Problem details >>
Exactly the lines from the one containing "LicenseKey : string" through the end of the listing should be written out, both ends included, and nothing more.

Data extract >>

(** * newrelic-cli: recipe executor, credential profiles and configuration keys

    A shallow embedding of
      - [internal/install/go_task_recipe_executor.go]
        ([execute], [setSystemVars], [setInputVars]),
      - [internal/credentials/profiles.go] ([Credentials.Default]),
      - [internal/config/config.go] ([Config.Set], [validConfigKeys],
        [stringInStrings]),
    together with the few operations of the libraries they call
    ([taskfile.Vars] of go-task, [promptui.Prompt], [strings.EqualFold]).

    Go strings are byte strings ([string]); a Go [map[string]T] is a
    [gmap string T]; an [error] is represented by its message. *)

From stdpp Require Import base option list gmap strings.
From Stdlib Require Import Ascii String.

Open Scope string_scope.

(** ** Results of fallible calls

    [Ok a] is a normal return with a nil error, [Err msg] a normal return
    with a non-nil error, [Panic msg] a run-time panic that unwinds the
    calling function. *)
Inductive result (A : Type) : Type :=
| Ok (a : A)
| Err (msg : string)
| Panic (msg : string).
Arguments Ok {A} a.
Arguments Err {A} msg.
Arguments Panic {A} msg.

(** ** go-task: [taskfile.Var] and [taskfile.Vars] *)
Module taskfile.

(** [taskfile.Var]; the executor only ever builds [Var{Static: s}].  The
    untyped [Live] field is left out. *)
Record Var : Type := mkVar { Static : string; Sh : string; Dir : string }.

Definition zeroVar : Var := mkVar "" "" "".

(** [taskfile.Var{Static: s}] *)
Definition static (s : string) : Var := mkVar s "" "".

(** [taskfile.Vars]: the keys in insertion order and the mapping. *)
Record Vars : Type := mkVars { Keys : list string; Mapping : gmap string Var }.

(** [taskfile.Vars{}] *)
Definition empty : Vars := mkVars [] ∅.

(** [func (vs *Vars) Set(key string, value Var)]: the key is appended
    unless already listed, the mapping entry is overwritten. *)
Definition set (vs : Vars) (key : string) (value : Var) : Vars :=
  mkVars (if bool_decide (key ∈ Keys vs) then Keys vs else Keys vs ++ [key])
         (<[key := value]> (Mapping vs)).

(** [func (vs *Vars) Merge(other *Vars)]: ranges over [other] in key
    order (a key without an entry yields the zero [Var]) and [Set]s each
    into the receiver. *)
Definition Merge (vs other : Vars) : Vars :=
  foldl (fun acc k => set acc k (default zeroVar (Mapping other !! k)))
        vs (Keys other).

(** The value a template sees for [key]. *)
Definition get (vs : Vars) (key : string) : option Var := Mapping vs !! key.

End taskfile.

(** ** promptui: the part of [promptui.Prompt] the executor fills in *)
Module promptui.

Record Prompt : Type := mkPrompt { Label : string; Default : string }.

End promptui.

(** ** internal/credentials *)
Module credentials.

(** [type Profile struct] (profiles.go) *)
Record Profile : Type := mkProfile {
  APIKey : string;
  InsightsInsertKey : string;
  Region : string;
  AccountID : Z;
  LicenseKey : string
}.

(** The zero value of [Profile], which a Go map lookup yields for a
    missing key. *)
Definition zeroProfile : Profile := mkProfile "" "" "" 0 "".

(** [type Credentials struct]: its declaration (credentials.go) is not
    among the sources; the fields are the ones the code reads. *)
Record Credentials : Type := mkCredentials {
  DefaultProfile : string;
  Profiles : gmap string Profile;
  ConfigDirectory : string
}.

(** [func (c *Credentials) Default() *Profile].  The method runs on a
    pointer receiver, so the model returns the receiver's value after the
    call next to the result; [None] is the nil pointer and [Some p] a
    pointer to (a copy of) the profile [p]. *)
Definition Default (c : Credentials) : option Profile * Credentials :=
  if bool_decide (DefaultProfile c ≠ "") then
    match Profiles c !! DefaultProfile c with
    | Some val => (Some val, c)
    | None => (None, c)
    end
  else (None, c).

Solution to this exercise >>
  LicenseKey : string
}.

(** The zero value of [Profile], which a Go map lookup yields for a
    missing key. *)
Definition zeroProfile : Profile := mkProfile "" "" "" 0 "".

(** [type Credentials struct]: its declaration (credentials.go) is not
    among the sources; the fields are the ones the code reads. *)
Record Credentials : Type := mkCredentials {
  DefaultProfile : string;
  Profiles : gmap string Profile;
  ConfigDirectory : string
}.

(** [func (c *Credentials) Default() *Profile].  The method runs on a
    pointer receiver, so the model returns the receiver's value after the
    call next to the result; [None] is the nil pointer and [Some p] a
    pointer to (a copy of) the profile [p]. *)
Definition Default (c : Credentials) : option Profile * Credentials :=
  if bool_decide (DefaultProfile c ≠ "") then
    match Profiles c !! DefaultProfile c with
    | Some val => (Some val, c)
    | None => (None, c)
    end
  else (None, c).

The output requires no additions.